Islamabad - The Supreme Court of Pakistan on Monday directed Pakistan Institute of Medical Sciences (PIMS) Hospital to open the Bone Marrow Transplant Centre (BMTC) immediately.  In order to regularize the posts, the top court also directed federal government to make appointments in the Centre through a competitive exam.

The top court, however, ruled that the incumbent staff in the centre shall be restored unless new appointments are made through Federal Public Service Commission (FPSC). The top court further directed Capital Administration and Development Division (CADD) to release the outstanding salaries of 12 employees including doctors, nurses and other supportive staff of the centre.

The directions were issued by a three-judge bench headed by Chief Justice Mian Saqib Nisar after hearing Suo Moto Case on closure of BMTC at PIMS.

On March 29, chief justice took notice application by parents of the children receiving treatment at BMTC at PIMS. The BMTC was initiated in collaboration with Italian Consultant Professor Lawrence Faulkner and Joint Executive Director Children Hospital at PIMS Dr. Raja Amjad Mehmood in September 2008.

A number of doctors, nurses and other supporting staff were inducted through competitive process after due advertisement test and interview by the departmental Selection Committee (DSC).

During the course of hearing, only one issue was narrated to the bench that the BMTC at PIMS was closed on account of non appointment or regularizing of 12-employees.

Dr. Amjad informed the top court that the issue has started from deputations and repatriations in PIMS adding there is legal lacuna due to which the two doctors and one nurse could not be regularized.

He further stated that funds have already been available while three qualified employees Dr. Itrat, Dr. Tatheer and Nurse Suleman are specialized.

“In the absence of skilled and trained staff in the field, continuing the transplants will not be possible because a single transplant needs almost 1 to 2 years of close supervision and follow-ups with trained BMT doctors,” he said adding that patient cannot be started with transplant process and cannot run this skilled super specialty.

The consequence of loosing this staff will be paid by the patient in the form of financial burden incurred by private set ups costing Rs. 3 million for BMT, he said.

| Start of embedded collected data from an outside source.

(** * SCU waste dashboard (app.py): the data pipeline, embedded and verified

    The script loads a table of waste measurements, cleans it
    ([load_data]), sums the weights per (Year, Category) ([df_grouped]),
    expands the sums over the grid of the selected years and categories
    ([full_index], [filtered_df]) and hands the result to five views, one of
    which ([agg_pie]) sums it again per category.

    The embedding follows app.py statement by statement.  A call into pandas
    or into Python's [str] and [int] is a function of the same name here that
    gives the call's meaning on the values the script can hold.

    Scope of the model:
    - text is a [string] of bytes and only ASCII characters are classified
      (whitespace, letters, digits); other bytes are kept as they are;
    - float64 values are [spec_float] (the kernel-independent IEEE model of
      the Standard Library); the Aggregator is written over any weight type
      with a zero and an addition: integer weights add exactly ([Z_Additive]),
      float64 weights add with the compensated sum of [groupby]
      ([float64_Additive]), and the conservation theorems say which laws of
      the addition they use;
    - reading the file, the widgets and the chart library are outside. *)

From Stdlib Require Import ZArith NArith List String Ascii Bool Lia Sorted FinFun.
From Stdlib Require Import Floats.SpecFloat.
Import ListNotations.

Local Open Scope Z_scope.
Local Open Scope string_scope.

(** ** Python text: [str.strip], [str.title], [int(str)] *)

Module PyStr.

Definition code (c : ascii) : N := N_of_ascii c.

Definition between (lo hi : N) (c : ascii) : bool :=
  (N.leb lo (code c) && N.leb (code c) hi)%bool.

(** [str.isspace] on ASCII: TAB LF VT FF CR, FS GS RS US, SPACE. *)
Definition isspace (c : ascii) : bool :=
  (between 9 13 c || between 28 32 c)%bool.

Definition isupper (c : ascii) : bool := between 65 90 c.
Definition islower (c : ascii) : bool := between 97 122 c.
Definition iscased (c : ascii) : bool := (isupper c || islower c)%bool.
Definition isdigit (c : ascii) : bool := between 48 57 c.

Definition upper (c : ascii) : ascii :=
  if islower c then ascii_of_N (code c - 32) else c.

Definition lower (c : ascii) : ascii :=
  if isupper c then ascii_of_N (code c + 32) else c.

Fixpoint lstrip (s : string) : string :=
  match s with
  | EmptyString => EmptyString
  | String c t => if isspace c then lstrip t else s
  end.

Fixpoint rstrip (s : string) : string :=
  match s with
  | EmptyString => EmptyString
  | String c t =>
      match rstrip t with
      | EmptyString => if isspace c then EmptyString else String c EmptyString
      | t' => String c t'
      end
  end.

(** [s.strip()] *)
Definition strip (s : string) : string := rstrip (lstrip s).

(** The loop of [s.title()]: a character that follows a cased character is
    lowered, any other is raised; [previous_is_cased] starts false. *)
Fixpoint title_from (previous_is_cased : bool) (s : string) : string :=
  match s with
  | EmptyString => EmptyString
  | String c t =>
      String (if previous_is_cased then lower c else upper c)
             (title_from (iscased c) t)
  end.

(** [s.title()] *)
Definition title (s : string) : string := title_from false s.

Definition digit_val (c : ascii) : Z := Z.of_N (code c) - 48.

(** The whitespace [int] skips in ASCII text (C's [isspace]): TAB LF VT FF
    CR and SPACE, but not FS GS RS US. *)
Definition isspace_c (c : ascii) : bool :=
  (between 9 13 c || Ascii.eqb c " ")%bool.

Fixpoint skip_spaces (s : string) : string :=
  match s with
  | EmptyString => EmptyString
  | String c t => if isspace_c c then skip_spaces t else s
  end.

Fixpoint all_spaces_c (s : string) : bool :=
  match s with
  | EmptyString => true
  | String c t => (isspace_c c && all_spaces_c t)%bool
  end.

(** [sys.int_info.default_max_str_digits]: a longer run of digits is
    refused with ValueError. *)
Definition max_str_digits : Z := 4300.

(** Decimal digits with single underscores between them, then whitespace
    to the end; [n] counts the digits read. *)
Fixpoint digits (acc n : Z) (after_digit : bool) (s : string) : option Z :=
  match s with
  | EmptyString =>
      if (after_digit && Z.leb n max_str_digits)%bool then Some acc else None
  | String c t =>
      if isdigit c then digits (10 * acc + digit_val c) (n + 1) true t
      else if (Ascii.eqb c "_" && after_digit)%bool then digits acc n false t
      else if (after_digit && all_spaces_c s && Z.leb n max_str_digits)%bool
           then Some acc
           else None
  end.

(** [int(s)] for a [str] of ASCII text: leading whitespace, an optional
    sign, the digits, trailing whitespace; [None] is Python's ValueError. *)
Definition int (s : string) : option Z :=
  match skip_spaces s with
  | String "-" t => option_map Z.opp (digits 0 0 false t)
  | String "+" t => digits 0 0 false t
  | t => digits 0 0 false t
  end.

End PyStr.

(** ** pandas values *)

(** A float64 cell; [S754_nan] is pandas' missing marker NaN. *)
Definition float64 : Type := spec_float.
Definition NaN : float64 := S754_nan.

(** A cell of a numeric column (int64 or float64). *)
Inductive number : Type :=
| Int (z : Z)
| Float (x : float64).

(** A cell of a frame as [pd.read_csv] returns it: text in an object column,
    a number in a numeric column; an empty field is [Num (Float NaN)]. *)
Inductive scalar : Type :=
| Str (s : string)
| Num (n : number).

Definition isna_number (n : number) : bool :=
  match n with
  | Float S754_nan => true
  | _ => false
  end.

(** [pd.isna] on a cell. *)
Definition isna (v : scalar) : bool :=
  match v with
  | Str _ => false
  | Num n => isna_number n
  end.

(** The three columns the script reads, per row.  The column types change
    along [load_data], so the row is polymorphic in them. *)
Record Row (C Wt Y : Type) : Type := mkRow {
  Category : C;
  Weight : Wt;
  Year : Y
}.
Arguments mkRow {C Wt Y} _ _ _.
Arguments Category {C Wt Y} _.
Arguments Weight {C Wt Y} _.
Arguments Year {C Wt Y} _.

(** A row of the frame read from the file. *)
Definition RawRecord : Type := Row scalar scalar scalar.

(** A row of the frame [load_data] returns, with weights in [W]. *)
Definition CleanRecord (W : Type) : Type := Row string W Z.

(** The exceptions [load_data] can raise after the file is read. *)
Inductive exception : Type :=
| AttributeError   (* .str on a column that is not text *)
| ValueError       (* int() of a text that is no integer; a non-finite float cast to int *)
| OverflowError.   (* an integer text outside int64 *)

Inductive result (A : Type) : Type :=
| OK (a : A)
| Raise (e : exception).
Arguments OK {A} _.
Arguments Raise {A} _.

Definition bind {A B : Type} (r : result A) (k : A -> result B) : result B :=
  match r with
  | OK a => k a
  | Raise e => Raise e
  end.

Notation "x <- r ;; k" := (bind r (fun x => k))
  (at level 61, r at next level, right associativity).

(** Run [f] over a column, stopping at the first exception. *)
Fixpoint mapM {A B : Type} (f : A -> result B) (l : list A) : result (list B) :=
  match l with
  | [] => OK []
  | a :: t => b <- f a ;; bs <- mapM f t ;; OK (b :: bs)
  end.

Definition int64_min : Z := - 2 ^ 63.
Definition int64_max : Z := 2 ^ 63 - 1.

Definition in_int64 (z : Z) : bool :=
  (Z.leb int64_min z && Z.leb z int64_max)%bool.

(** The C cast of an integer to int64: the value modulo 2^64, read as a
    signed number.  An int64 is left as it is; a uint64 above the int64
    range wraps to a negative number. *)
Definition wrap_int64 (z : Z) : Z := (z + 2 ^ 63) mod 2 ^ 64 - 2 ^ 63.

(** The integer part of a finite float64, rounded toward zero. *)
Definition trunc (x : float64) : Z :=
  match x with
  | S754_finite s m e =>
      let a := if Z.leb 0 e then Z.pos m * 2 ^ e else Z.pos m / 2 ^ (- e) in
      if s then - a else a
  | _ => 0
  end.

Definition is_finite (x : float64) : bool :=
  match x with
  | S754_zero _ | S754_finite _ _ _ => true
  | S754_infinity _ | S754_nan => false
  end.

(** The float64 nearest to an integer (the cast int64 -> float64). *)
Definition float_of_Z (z : Z) : float64 := binary_normalize 53 1024 z 0 false.

Definition is_int (n : number) : bool :=
  match n with
  | Int _ => true
  | Float _ => false
  end.

Definition as_float (n : number) : float64 :=
  match n with
  | Int z => float_of_Z z
  | Float x => x
  end.

(** The C cast float64 -> int64 of numpy on x86-64: the truncation when it
    fits, the most negative int64 otherwise. *)
Definition float_to_int64 (x : float64) : Z :=
  if in_int64 (trunc x) then trunc x else int64_min.

(** ** The Loader: [load_data] *)

Section Loader.

(** How [pd.to_numeric] reads a text cell: the number it denotes, NaN for
    a text that is no number ([errors="coerce"]). *)
Variable read_number : string -> number.

(** [col.str]: the accessor exists on an object column only.  A column
    read from a file is an object column when it holds some text, or has no
    rows. *)
Definition is_str (v : scalar) : bool :=
  match v with
  | Str _ => true
  | Num _ => false
  end.

Definition is_object (col : list scalar) : bool :=
  match col with
  | [] => true
  | _ => existsb is_str col
  end.

Definition str_accessor (col : list scalar) : result (list scalar) :=
  if is_object col then OK col else Raise AttributeError.

(** [.str.strip().str.title()] on one cell: a cell that is not text gives
    NaN, here [None]. *)
Definition str_strip_title (v : scalar) : option string :=
  match v with
  | Str s => Some (PyStr.title (PyStr.strip s))
  | Num _ => None
  end.

Definition to_numeric_cell (v : scalar) : number :=
  match v with
  | Str s => read_number s
  | Num n => n
  end.

(** [pd.to_numeric(col, errors="coerce")] at the cell [v] of [col]: every
    cell is read; the result is an int64 column when every cell reads as an
    integer, and a float64 column otherwise, its integers converted. *)
Definition to_numeric (col : list scalar) (v : scalar) : number :=
  if forallb (fun u => is_int (to_numeric_cell u)) col then to_numeric_cell v
  else Float (as_float (to_numeric_cell v)).

(** [df.dropna(subset=["Weight (lbs)", "Year", "Category"])]: a row stays
    when none of the three cells is missing. *)
Definition dropna (df : list (Row (option string) number scalar))
  : list (Row string number scalar) :=
  flat_map (fun r =>
    match Category r with
    | Some c =>
        if (isna_number (Weight r) || isna (Year r))%bool then []
        else [mkRow c (Weight r) (Year r)]
    | None => []
    end) df.

(** [col.astype(int)] on one cell: an integer (int64 or uint64) is cast by
    wrapping, a float64 by truncation when it is finite, a text by [int]. *)
Definition astype_int (v : scalar) : result Z :=
  match v with
  | Num (Int z) => OK (wrap_int64 z)
  | Num (Float x) =>
      if is_finite x then OK (float_to_int64 x) else Raise ValueError
  | Str s =>
      match PyStr.int s with
      | Some z => if in_int64 z then OK z else Raise OverflowError
      | None => Raise ValueError
      end
  end.

(** [load_data], after [pd.read_csv] has produced [df]. *)
Definition load_data (df : list RawRecord) : result (list (CleanRecord number)) :=
  (* df["Category"] = df["Category"].str.strip().str.title() *)
  _ <- str_accessor (map Category df) ;;
  let df1 := map (fun r => mkRow (str_strip_title (Category r)) (Weight r) (Year r)) df in
  (* df["Weight (lbs)"] = pd.to_numeric(df["Weight (lbs)"], errors="coerce") *)
  let df2 := map (fun r => mkRow (Category r) (to_numeric (map Weight df1) (Weight r))
                               (Year r)) df1 in
  (* df = df.dropna(subset=["Weight (lbs)", "Year", "Category"]) *)
  let df3 := dropna df2 in
  (* df["Year"] = df["Year"].astype(int) *)
  mapM (fun r => y <- astype_int (Year r) ;; OK (mkRow (Category r) (Weight r) y)) df3.

End Loader.

(** A reader for running [load_data] on examples: a text of decimal digits
    with an optional sign is read as that integer (as a float64 when it is
    outside int64), every other text as NaN.  [pd.to_numeric] reads more
    texts as numbers (decimals, exponents); the theorems hold for every
    reader. *)
Fixpoint plain_digits (acc : Z) (s : string) : option Z :=
  match s with
  | EmptyString => Some acc
  | String c t =>
      if PyStr.isdigit c then plain_digits (10 * acc + PyStr.digit_val c) t
      else None
  end.

Definition plain_integer (s : string) : option Z :=
  match s with
  | EmptyString => None
  | String "-" (String c t) => option_map Z.opp (plain_digits 0 (String c t))
  | String "+" (String c t) => plain_digits 0 (String c t)
  | String "-" EmptyString | String "+" EmptyString => None
  | _ => plain_digits 0 s
  end.

Definition read_integer (s : string) : number :=
  match plain_integer s with
  | Some z => if in_int64 z then Int z else Float (float_of_Z z)
  | None => Float NaN
  end.


(** ** Weights *)

(** What the Aggregator needs of a weight: the zero of [fill_value=0] and of
    an empty sum, and the addition [sum()] accumulates with. *)
Class Additive (W : Type) : Type := {
  wzero : W;
  wadd : W -> W -> W
}.

(** Exact arithmetic: the addition is associative and commutative and zero
    is neutral.  Integers have these laws; float64 addition rounds and has
    not (it is not associative). *)
Class ExactNum (W : Type) {WA : Additive W} : Prop := {
  wadd_assoc : forall a b c : W, wadd a (wadd b c) = wadd (wadd a b) c;
  wadd_comm : forall a b : W, wadd a b = wadd b a;
  wadd_zero_l : forall a : W, wadd wzero a = a
}.

#[export] Instance Z_Additive : Additive Z := {| wzero := 0; wadd := Z.add |}.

“The Bone Marrow Transplant (BMT) is a super-speciality. Highly skilled and specialty trained staff is required for BMT. At present 12 employees including doctors, nurses and supporting staff are working in BMT Unit at PIMS and without their presence, services of BMT cannot be continued for the Bone Marrow Patients,” said Joint Executive Director of project Dr. Amjad.

He contended that currently PIMS Bone Marrow Transplant Unit has completed 130 transplants successfully and more than 500 prepared patients are on waiting list adding more than 2500 patients registered in Thalassemia Centre are receiving supportive treatment and preparations for BMT Centre PIMS.

He said that not only more than 100 patients are in follow ups after completing their BMT but success rate at PIMS BMTC is comparable to international success rate which is above 85% adding that the facility of Saray (Lodging facility) is provided free of cost to incoming patients for BMT after discharge from Transplant unit for close monitoring of post transplant patients.

Regarding availability of funds, he said that PC-1 titled ‘establishment of Bone Marrow Transplant at PIMS’ worth Rs. 43.33 million was approved and staff of BMT was taken on contract for the project posts. Now the project has been completed on June 30, 2017 and the PSDP posts have been converted to the regular budget, he said.

Dr. Amjad said that around 13 letters has been written to CADD but no action was taken despite efforts.

Representative of CADD informed the bench that the employees were appointed for the project on contract basis. Justice Ijazul Ahsan, another member of the bench, responded CADD saying if a sector should be closed once the project is finished adding that this staff was especially trained for transplant purpose and such employees could hardly be found in market.

“I know nothing except opening of Bone Marrow Transplant Centre (BMTC) by 4:30pm,” Chief Justice Mian Saqib Nisar however observed. 

Should this be done by the court or is it the job of executive, chief justice further observed on regularization and appointment of employees.

Chief justice then told Additional Attorney General (AAG) Amir Rehman that the latter had been part of the team in structuring the PIMS but what steps has been taken by the latter.   He further observed, “Then ‘people’ say that judiciary should not intervene,” adding that if the government does its work accordingly, the judiciary may not have to intervene.

The parents’ letter addressing to chief justice had stated that bone marrow transplant is the only cure available to children with thalassaemia major and around 500 children are on the waiting list for transplants.

It had further stated that doctors, nurses and staff at the centre have not been paid their salaries since July 2017 and they have now been told that their contracts will not be extended owing to administrative issues.

“The transplant at a private hospital costs around Rs.3 million, it costs Rs1m at the PIMS of which Rs.0.6 million are donated by Pakistan Baitul Mal. Application also asserted that there is apprehension of closure of the Cardiac Centre, while the liver transplant unit at PIMS has already been closed and the same is apparently for the benefit of private hospitals that are charging for more than the average citizen can afford,” it added.